All purified fungal isolates were re-inoculated into healthy potato tubers and tomato fruits to confirm their ability to cause infection. Subsequently, a pathogenicity test was conducted to verify the infectivity of the investigated fungi. Finally, each fungal isolate was examined for both macroscopic and microscopic properties it exhibited [24].

Antifungal Activity Test

The antifungal activity was assessed using the well diffusion method, as described in the study by Rojas, 2006 [25]. Following the procedure outlined by Beever, 1970, a petri dish containing 20 mL of potato dextrose agar (PDA) medium was prepared, and then inoculated with 260 \(\mu\)L of spore suspension (0.75 x 10\(^5\) cfu/mL) from a one-week-old fungal culture [26]. Wells with a diameter of 6 millimeters were created using a sterile cork borer, and then 55 microliters of the plant crude extract, target compounds (3a-e), the antibiotic Ciclopirox Olamine as a positive control, and ethanol as a blank were added to each well using sterilized dropper micropipettes.

The petri dishes were incubated at 28\(^{\circ}\)C for one week. Both the clove alcoholic extract and the newly synthesized compounds (3a-e) were dissolved in 95% ethanol to achieve various concentrations (50%, 25%, 12.5%, 5%, 2.5%, and 1%). Their inhibitory effects were then determined using the well-diffusion method [27]. In this experiment, 250 \(\mu\)L of spore suspension (0.75 x 10\(^5\) cfu/mL) from one-week-old fungal cultures was used to inoculate 20 mL of PDA medium in each petri dish. Wells with a diameter of 7 mm were created using a sanitized cork borer. Subsequently, 50 \(\mu\)L of each dilution was added to the respective wells (triplicate). After incubating the plates at 28\(^{\circ}\)C for a week, the diameter of the inhibition zones around each well was measured in millimeters. The experimental setup was conducted in triplicate (Table 1).

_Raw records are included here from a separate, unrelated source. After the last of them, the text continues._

(* ===== verification/_CoqProject ===== *)
-Q . S2P
Prelude.v
JsString.v
JsDate.v
DataUrl.v
Regex.v
ListStore.v
View.v
Login.v
CreatePost.v
Home.v
Notifications.v
Profile.v
Welcome.v
Timers.v
PushConfirmation.v
App.v
AppCompose.v
(* ===== verification/JsString.v ===== *)
(** * JsString: the ECMAScript string built-ins the screens call

    [String.prototype.trim] (CreatePost.tsx lines 49 and 57) removes the
    longest prefix and the longest suffix made of WhiteSpace and
    LineTerminator code points (ECMA-262, TrimString).  Every such code point
    lies in the Basic Multilingual Plane, so the code-unit view of [jsstr]
    gives the same result.  [charAt(0)] (Home.tsx line 132, Notifications.tsx
    line 155) is the first code unit, or the empty string.  These are models
    of the language's library, not of the repository's code. *)

From Stdlib Require Import ZArith Lia DecimalString.
From stdpp Require Import base list decidable.
From S2P Require Import Prelude.

(** WhiteSpace: TAB, VT, FF, ZWNBSP and the Zs category (SPACE, NBSP,
    OGHAM SPACE MARK, U+2000..U+200A, NNBSP, MMSP, IDEOGRAPHIC SPACE);
    LineTerminator: LF, CR, LS, PS. *)
Definition is_js_space (c : Z) : bool :=
  ((c =? 9) || (c =? 11) || (c =? 12) || (c =? 32) || (c =? 160)
  || (c =? 0xFEFF) || (c =? 0x1680) || ((0x2000 <=? c) && (c <=? 0x200A))
  || (c =? 0x202F) || (c =? 0x205F) || (c =? 0x3000)
  || (c =? 10) || (c =? 13) || (c =? 0x2028) || (c =? 0x2029))%Z.

(** Drop the longest prefix of white space. *)
Fixpoint trim_start (s : jsstr) : jsstr :=
  match s with
  | [] => []
  | c :: s' => if is_js_space c then trim_start s' else s
  end.

(** Drop the longest suffix of white space. *)
Definition trim_end (s : jsstr) : jsstr := rev (trim_start (rev s)).

(** [s.trim()] *)
Definition trim (s : jsstr) : jsstr := trim_end (trim_start s).

(** [s.charAt(0)] *)
Definition charAt0 (s : jsstr) : jsstr :=
  match s with
  | [] => []
  | c :: _ => [c]
  end.

(** [String(n)] for a non-negative integer [n] (a length in the code):
    its decimal digits. *)
Definition js_of_nat (n : nat) : jsstr := js (NilZero.string_of_uint (Nat.to_uint n)).

(** ** Lemmas *)




(** [trim_start] removes a prefix of white space and stops at the first
    code unit that is not white space. *)
Lemma trim_start_spec s :
  exists p, s = p ++ trim_start s /\ Forall (fun c => is_js_space c = true) p /\
    match trim_start s with [] => True | c :: _ => is_js_space c = false end.
Proof.
  induction s as [|c s IH]; simpl.
  - by exists [].
  - destruct (is_js_space c) eqn:Hc.
    + destruct IH as (p & Hs & Hp & Hh). exists (c :: p). rewrite Hs at 1. auto.
    + exists []. auto.
Qed.

Lemma trim_start_all_space s :
  trim_start s = [] <-> Forall (fun c => is_js_space c = true) s.
Proof.
  induction s as [|c s IH]; simpl; [split; auto|].
  rewrite Forall_cons_iff. destruct (is_js_space c) eqn:Hc.
  - rewrite IH. tauto.
  - split; [discriminate|intros [? _]; congruence].
Qed.

Lemma trim_start_app_nonspace p s :
  Forall (fun c => is_js_space c = true) p -> trim_start (p ++ s) = trim_start s.
Proof. induction 1 as [|c p Hc _ IH]; simpl; [done|]. by rewrite Hc. Qed.

Lemma trim_start_length s : length (trim_start s) <= length s.
Proof. induction s as [|c s IH]; simpl; [lia|]. destruct (is_js_space c); simpl; lia. Qed.

Lemma trim_start_idem s : trim_start (trim_start s) = trim_start s.
Proof.
  induction s as [|c s IH]; simpl; [done|].
  destruct (is_js_space c) eqn:Hc; [done|]. simpl. by rewrite Hc.
Qed.

Lemma trim_length s : length (trim s) <= length s.
Proof.
  unfold trim, trim_end. rewrite length_rev.
  pose proof (trim_start_length (rev (trim_start s))).
  pose proof (trim_start_length s). rewrite length_rev in *. lia.
Qed.

(** [trim] yields the empty string exactly on all-white-space input: the
    condition [!description.trim()] of CreatePost. *)
Lemma trim_nil_iff s : trim s = [] <-> Forall (fun c => is_js_space c = true) s.
Proof.
  unfold trim, trim_end.
  split.
  - intros H. apply (f_equal (@rev Z)) in H. rewrite rev_involutive in H. simpl in H.
    apply trim_start_all_space, Forall_rev in H. rewrite rev_involutive in H.
    destruct (trim_start_spec s) as (p & Hs & Hp & _). rewrite Hs.
    apply Forall_app; split; auto.
  - intros H. apply trim_start_all_space in H. by rewrite H.
Qed.

(** [trim] yields a non-empty string exactly when some code unit is not
    white space. *)
Lemma trim_nonnil_iff s : trim s <> [] <-> exists c, c ∈ s /\ is_js_space c = false.
Proof.
  rewrite trim_nil_iff. induction s as [|c s IH].
  - split; [intros H; exfalso; apply H; constructor|].
    intros (c & Hc & _). by apply not_elem_of_nil in Hc.
  - rewrite Forall_cons_iff. destruct (is_js_space c) eqn:Hc.
    + split.
      * intros H. destruct (proj1 IH) as (d & Hd & Hs); [tauto|].
        exists d. split; [by apply elem_of_cons; right|done].
      * intros (d & Hd & Hs) [_ Hf]. apply elem_of_cons in Hd as [->|Hd]; [congruence|].
        apply (proj2 IH); [|done]. by exists d.
    + split; [intros _; exists c; split; [apply elem_of_cons; by left|done]|].
      intros _ [H _]. congruence.
Qed.

(** A string that already begins and ends with non-white-space code units is
    its own trim. *)
Lemma trim_start_nonspace_head c s : is_js_space c = false -> trim_start (c :: s) = c :: s.
Proof. simpl. by intros ->. Qed.

Lemma trim_id c s d :
  is_js_space c = false -> is_js_space d = false -> trim (c :: s ++ [d]) = c :: s ++ [d].
Proof.
  intros Hc Hd. unfold trim, trim_end. rewrite trim_start_nonspace_head by done.
  rewrite app_comm_cons, rev_app_distr.
  change (rev [d] ++ rev (c :: s)) with (d :: rev (c :: s)).
  rewrite trim_start_nonspace_head by done.
  change (d :: rev (c :: s)) with ([d] ++ rev (c :: s)).
  by rewrite rev_app_distr, rev_involutive.
Qed.

#[export] Hint Resolve trim_length trim_start_length : bartr.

Clove extract exhibited variable potent wide spectrum activity against all fungal isolates. Compounds 3b and 3e were the most potent antifungal agents, showing wide spectrum activity. Compound 3d showed moderate antifungal activity compared to clove extract. Compound 3a showed weak antifungal activity and was inactive against F. oxysporum and G. candidum. Compound 3c was the weakest antifungal agent, being inactive against A. alternata, F. oxysporum, and G. candidum. Both clove extract and 3e exhibited synergistic antifungal activity.

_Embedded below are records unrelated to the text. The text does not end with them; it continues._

(* ===== verification/JsDate.v ===== *)
(** * JsDate: [new Date(s).toLocaleDateString()] for date-only strings

    Profile.tsx line 250 renders [new Date(badge.earnedDate).toLocaleDateString()]
    for the ISO dates of [mockBadges] ("2024-01-15", ...).  ECMA-262 (Date
    Time String Format) reads a date-only form [YYYY-MM-DD] as midnight
    UTC; [toLocaleDateString] shows the calendar date of that instant in
    the host's time zone ([LocalTime(t) = t + offset]).  The time zone is a
    fixed offset in minutes east of UTC (no daylight saving change is near
    the dates of the code), and the format is the en-US one, [M/D/YYYY].

    Day numbers and calendar dates are converted by the closed forms of
    ECMA-262's [MakeDay] / [YearFromTime], [MonthFromTime], [DateFromTime]
    (proleptic Gregorian calendar, day 0 = 1970-01-01).  This is a model of
    the language's library, not of the repository's code. *)

From Stdlib Require Import ZArith Lia.
From stdpp Require Import base list decidable.
From S2P Require Import Prelude JsString.

Local Open Scope Z_scope.

Definition msPerDay : Z := 86400000.

Definition is_leap (y : Z) : bool := (y mod 4 =? 0) && (negb (y mod 100 =? 0) || (y mod 400 =? 0)).

Definition days_in_month (y m : Z) : Z :=
  if m =? 2 then (if is_leap y then 29 else 28)
  else if (m =? 4) || (m =? 6) || (m =? 9) || (m =? 11) then 30
  else 31.

Definition valid_date (y m d : Z) : bool :=
  (1 <=? m) && (m <=? 12) && (1 <=? d) && (d <=? days_in_month y m).

(** The day number of a calendar date (MakeDay). *)
Definition days_from_civil (y m d : Z) : Z :=
  let y' := if m <=? 2 then y - 1 else y in
  let era := y' / 400 in
  let yoe := y' - era * 400 in
  let mp := (m + 9) mod 12 in
  let doy := (153 * mp + 2) / 5 + d - 1 in
  let doe := yoe * 365 + yoe / 4 - yoe / 100 + doy in
  era * 146097 + doe - 719468.

(** The calendar date of a day number (YearFromTime, MonthFromTime, DateFromTime). *)
Definition civil_from_days (z : Z) : Z * Z * Z :=
  let z' := z + 719468 in
  let era := z' / 146097 in
  let doe := z' - era * 146097 in
  let yoe := (doe - doe / 1460 + doe / 36524 - doe / 146096) / 365 in
  let doy := doe - (365 * yoe + yoe / 4 - yoe / 100) in
  let mp := (5 * doy + 2) / 153 in
  let d := doy - (153 * mp + 2) / 5 + 1 in
  let m := if mp <? 10 then mp + 3 else mp - 9 in
  (if m <=? 2 then yoe + era * 400 + 1 else yoe + era * 400, m, d).

Definition digit (c : Z) : option Z := if (48 <=? c) && (c <=? 57) then Some (c - 48) else None.

Fixpoint digits_value (acc : Z) (l : jsstr) : option Z :=
  match l with
  | [] => Some acc
  | c :: l' => match digit c with Some v => digits_value (acc * 10 + v) l' | None => None end
  end.

(** [Date.parse] on the date-only form [YYYY-MM-DD]: its time value, or
    [None] (NaN) for any other string or an impossible date. *)
Definition parse_date_only (s : jsstr) : option Z :=
  match s with
  | [y1; y2; y3; y4; h1; m1; m2; h2; d1; d2] =>
      if (h1 =? 45) && (h2 =? 45) then
        match digits_value 0 [y1; y2; y3; y4], digits_value 0 [m1; m2], digits_value 0 [d1; d2] with
        | Some y, Some m, Some d =>
            if valid_date y m d then Some (days_from_civil y m d * msPerDay) else None
        | _, _, _ => None
        end
      else None
  | _ => None
  end.

Definition js_of_Z (z : Z) : jsstr :=
  if z <? 0 then js "-" ++ js_of_nat (Z.to_nat (- z)) else js_of_nat (Z.to_nat z).

(** en-US [M/D/YYYY]. *)
Definition format_en_US (ymd : Z * Z * Z) : jsstr :=
  let '(y, m, d) := ymd in js_of_Z m ++ js "/" ++ js_of_Z d ++ js "/" ++ js_of_Z y.

(** [toLocaleDateString()] of a time value in a zone [offset] minutes east of UTC. *)
Definition toLocaleDateString (offset : Z) (t : option Z) : jsstr :=
  match t with
  | None => js "Invalid Date"
  | Some t => format_en_US (civil_from_days ((t + offset * 60000) / msPerDay))
  end.

(** [new Date(s).toLocaleDateString()] *)
Definition date_string_locale (offset : Z) (s : jsstr) : jsstr :=
  toLocaleDateString offset (parse_date_only s).

(** ** Laws *)

(** The next day of the month is the next day number. *)
Lemma days_from_civil_succ y m d : days_from_civil y m (d + 1) = days_from_civil y m d + 1.
Proof. unfold days_from_civil. lia. Qed.

(** A zone west of UTC (less than a day) sees a UTC midnight on the
    previous local day; a zone east of it, or UTC, on the same day. *)
Lemma local_day D offset :
  -1440 < offset < 1440 ->
  (D * msPerDay + offset * 60000) / msPerDay = if offset <? 0 then D - 1 else D.
Proof.
  intros Ho. unfold msPerDay. destruct (offset <? 0) eqn:Hs.
  - apply Z.ltb_lt in Hs. symmetry. apply Z.div_unique with (r := 86400000 + offset * 60000); lia.
  - apply Z.ltb_ge in Hs. symmetry. apply Z.div_unique with (r := offset * 60000); lia.
Qed.

(** The dates checked by [roundtrip_range]. *)
Definition dates_in (y0 n : Z) : list (Z * Z * Z) :=
  y ← (fun k => y0 + Z.of_nat k) <$> seq 0 (Z.to_nat n);
  m ← (fun k => 1 + Z.of_nat k) <$> seq 0 12;
  d ← (fun k => 1 + Z.of_nat k) <$> seq 0 (Z.to_nat (days_in_month y m));
  mret (y, m, d).

Lemma elem_of_dates_in y0 n y m d :
  y0 <= y < y0 + n -> valid_date y m d = true -> (y, m, d) ∈ dates_in y0 n.
Proof.
  intros Hy Hv. unfold valid_date in Hv. rewrite !andb_true_iff, !Z.leb_le in Hv.
  destruct Hv as [[[? ?] ?] ?].
  unfold dates_in. apply list_elem_of_bind. exists y. split.
  2:{ apply list_elem_of_fmap. exists (Z.to_nat (y - y0)). split; [lia|]. apply elem_of_seq. lia. }
  apply list_elem_of_bind. exists m. split.
  2:{ apply list_elem_of_fmap. exists (Z.to_nat (m - 1)). split; [lia|]. apply elem_of_seq. lia. }
  apply list_elem_of_bind. exists d. split; [by apply list_elem_of_ret|].
  apply list_elem_of_fmap. exists (Z.to_nat (d - 1)). split; [lia|]. apply elem_of_seq. lia.
Qed.

Definition roundtrip_range (y0 n : Z) : bool :=
  forallb (fun '(y, m, d) => bool_decide (civil_from_days (days_from_civil y m d) = (y, m, d)))
    (dates_in y0 n).

Lemma roundtrip_range_spec y0 n y m d :
  roundtrip_range y0 n = true -> y0 <= y < y0 + n -> valid_date y m d = true ->
  civil_from_days (days_from_civil y m d) = (y, m, d).
Proof.
  intros Hr Hy Hv. unfold roundtrip_range in Hr. rewrite forallb_forall in Hr.
  specialize (Hr (y, m, d) (proj1 (list_elem_of_In _ _) (elem_of_dates_in y0 n y m d Hy Hv))).
  by apply bool_decide_eq_true in Hr.
Qed.

(** The two conversions are inverse on every valid date of the years
    2000-2099 (those of the code), checked by evaluation. *)
Lemma civil_from_days_roundtrip y m d :
  2000 <= y < 2100 -> valid_date y m d = true -> civil_from_days (days_from_civil y m d) = (y, m, d).
Proof. intros Hy. apply (roundtrip_range_spec 2000 100); [vm_compute; reflexivity|lia]. Qed.

(** A date-only string shows its own date east of UTC and the day before
    west of it. *)
Lemma date_string_locale_parsed offset s D :
  -1440 < offset < 1440 -> parse_date_only s = Some (D * msPerDay) ->
  date_string_locale offset s = format_en_US (civil_from_days (if offset <? 0 then D - 1 else D)).
Proof. intros Ho Hp. unfold date_string_locale, toLocaleDateString. rewrite Hp, local_day by done. done. Qed.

The phenolic components carvacrol and eugenol in clove have demonstrated fungicidal action in vitro and in vivo, respectively (Figure 2) [28]. Combination therapy with clove is highly useful in treating fungal infections resistant to fluconazole and other drugs due to widespread fungal resistance. Research indicates that eugenol can be synergistically co-administered with fluconazole or amphotericin B to achieve maximum antifungal activity [29]. This enhancement of antifungal potency is due to a significant reduction in ergosterol, a crucial membrane component of fungal cells [30].

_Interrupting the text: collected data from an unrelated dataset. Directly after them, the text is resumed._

(* ===== verification/View.v ===== *)
(** * View: what a screen renders, as far as it decides what the user can do

    A screen's JSX is modelled as a list of [node]s: text, images, boxes
    (a [div] with or without [onClick]), react-router [Link]s, [Button]s
    (with their [disabled] attribute and [onClick]), text inputs (with
    [value], [maxLength] and [onChange]), switches, selects and file inputs.
    Styling ([className]) and SVG icons are not modelled.  Handlers are
    values of the screen's action type [A].

    A user interaction targets a node by its path of child indices.  A click
    bubbles from the target to the root, collecting the [onClick] handlers
    on the way (innermost first) and the [to] of an enclosing [Link]; a click
    inside a disabled button is not dispatched at all.  A change event calls
    the [onChange] of its target; a text input never delivers a value longer
    than its [maxLength]. *)

From Stdlib Require Import ZArith Lia.
From stdpp Require Import base list decidable sets.
From S2P Require Import Prelude.

Inductive node (A : Type) : Type :=
  | NText (s : jsstr)
  | NImg (src : jsstr) (alt : jsstr)
  | NBox (onClick : option A) (kids : list (node A))
  | NLink (to : jsstr) (kids : list (node A))
  | NButton (disabled : bool) (onClick : option A) (kids : list (node A))
  | NInput (id : jsstr) (value : jsstr) (maxLength : option nat) (onChange : jsstr -> A)
  | NSwitch (checked : bool) (onChange : bool -> A)
  | NSelect (value : jsstr) (options : list jsstr) (onChange : jsstr -> A)
  | NFileInput (accept : jsstr) (onChange : option file -> A).

Arguments NText {A} s.
Arguments NImg {A} src alt.
Arguments NBox {A} onClick kids.
Arguments NLink {A} to kids.
Arguments NButton {A} disabled onClick kids.
Arguments NInput {A} id value maxLength onChange.
Arguments NSwitch {A} checked onChange.
Arguments NSelect {A} value options onChange.
Arguments NFileInput {A} accept onChange.

(** The events a user can cause. *)
Inductive uevent : Type :=
  | UClick
  | UInput (v : jsstr)
  | USwitch (b : bool)
  | USelect (v : jsstr)
  | UFile (f : option file).

#[export] Instance uevent_eq_dec : EqDecision uevent.
Proof. solve_decision. Defined.

(** What the dispatch of one event produces: the handlers to run, in order,
    and the target of the enclosing [Link], if any. *)
Record response (A : Type) : Type := mkResponse { handlers : list A; goto : option jsstr }.
Arguments mkResponse {A} handlers goto.
Arguments handlers {A} r.
Arguments goto {A} r.

Section Dispatch.
Context {A : Type}.

Definition children (n : node A) : list (node A) :=
  match n with
  | NBox _ k | NLink _ k | NButton _ _ k => k
  | _ => []
  end.

(** The event at its target, before bubbling. *)
Definition at_target (n : node A) (ev : uevent) : option (response A) :=
  match n, ev with
  | _, UClick => Some (mkResponse [] None)
  | NInput _ _ ml f, UInput v =>
      match ml with
      | Some m => if bool_decide (length v <= m) then Some (mkResponse [f v] None) else None
      | None => Some (mkResponse [f v] None)
      end
  | NSwitch _ f, USwitch b => Some (mkResponse [f b] None)
  | NSelect _ opts f, USelect v =>
      if bool_decide (v ∈ opts) then Some (mkResponse [f v] None) else None
  | NFileInput _ f, UFile fo => Some (mkResponse [f fo] None)
  | _, _ => None
  end.

(** A click passing through node [n] on its way up. *)
Definition bubble (n : node A) (r : response A) : option (response A) :=
  match n with
  | NButton true _ _ => None
  | NButton false (Some h) _ | NBox (Some h) _ => Some (mkResponse (handlers r ++ [h]) (goto r))
  | NLink to _ => Some (mkResponse (handlers r) (Some (default to (goto r))))
  | _ => Some r
  end.

Definition pass (ev : uevent) (n : node A) (r : response A) : option (response A) :=
  match ev, n with
  | UClick, _ => bubble n r
  | _, NButton true _ _ => None
  | _, _ => Some r
  end.

(** Dispatch of [ev] at [path] in the node list [ns]. *)
Fixpoint dispatch (ns : list (node A)) (path : list nat) (ev : uevent) : option (response A) :=
  match path with
  | [] => None
  | i :: p =>
      match ns !! i with
      | None => None
      | Some n =>
          match (match p with [] => at_target n ev | _ => dispatch (children n) p ev end) with
          | None => None
          | Some r => pass ev n r
          end
      end
  end.

(** ** The handlers a view offers *)

(** [offers_node n h]: some event dispatched inside [n] can run [h]. *)
Fixpoint offers_node (n : node A) (h : A) : Prop :=
  let offers_list := fix go (l : list (node A)) : Prop :=
    match l with [] => False | n' :: l' => offers_node n' h \/ go l' end in
  match n with
  | NText _ | NImg _ _ => False
  | NBox oh k => oh = Some h \/ offers_list k
  | NLink _ k => offers_list k
  | NButton true _ _ => False
  | NButton false oh k => oh = Some h \/ offers_list k
  | NInput _ _ ml f => exists v, h = f v /\ (forall m, ml = Some m -> length v <= m)
  | NSwitch _ f => exists b, h = f b
  | NSelect _ opts f => exists v, v ∈ opts /\ h = f v
  | NFileInput _ f => exists fo, h = f fo
  end.

Fixpoint offers (ns : list (node A)) (h : A) : Prop :=
  match ns with [] => False | n :: ns' => offers_node n h \/ offers ns' h end.

Lemma offers_lookup ns i n h : ns !! i = Some n -> offers_node n h -> offers ns h.
Proof.
  revert i. induction ns as [|n' ns IH]; intros [|i] Hi Hn; simpl in Hi; simplify_eq/=; auto.
  right. by eapply IH.
Qed.

Lemma offers_children n h :
  offers (children n) h -> (forall oh k, n <> NButton true oh k) -> offers_node n h.
Proof.
  intros Hk Hn.
  assert (Hl : forall l, offers l h ->
    (fix go (l : list (node A)) : Prop :=
       match l with [] => False | n' :: l' => offers_node n' h \/ go l' end) l).
  { induction l; simpl; tauto. }
  destruct n as [| |oh k|to k|[] oh k| | | |]; simpl in *;
    try done; try (right; by apply Hl); try (by apply Hl).
  exfalso. by apply (Hn oh k).
Qed.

It is plausible that antifungal drugs like Griseofulvin, azole derivatives, and allyl amines will lose their efficacy as antifungal agents due to fungal resistance development and the requirement for prolonged therapy, alongside their adverse effects. The antifungal action of several aromatic compounds derived from medicinal plants has garnered significant interest recently. One such compound is eugenol, the main active constituent of clove buds. It has been thoroughly investigated, particularly when combined with antifungal agents like ketoconazole, where their synergistic activity has been studied. They have demonstrated potent activity against worldwide pathogenic fungi of the Trichophyton species, which cause dermatophytosis such as tinea unguium, tinea pedis, tinea corporis, and tinea capitis. Studies have shown that eugenol inhibits mycelial development and conidia germination, induces irregularities in the dermatophyte’s structure, and hampers ergosterol biosynthesis, disrupting the integrity and functionality of the fungal membrane. As eugenol is a phenolic compound with a lipophilic structure, it enhances the fluidity and permeability of the fungal cell membrane, thereby disrupting ion transport, osmotic balance, and the effectiveness of associated membrane proteins. These actions prevent or hinder fungal growth and can even cause cell rupture (Figure 2).

Analogously, 2-thiouracil in its tautomeric form could be considered as a phenolic antifungal agent in addition to its antimetabolic activity, thus inhibiting the nucleic acid synthesis of fungi. Therefore, from our perspective, it could be used in combination antifungal therapy. In our targeted protocol, we involved the chlorosulphonation of 2-thiouracil at the 5th position through refluxing with chlorosulphonic acid using a gradient temperature technique to obtain a high yield of the corresponding sulphonyl chloride derivative (2) [5].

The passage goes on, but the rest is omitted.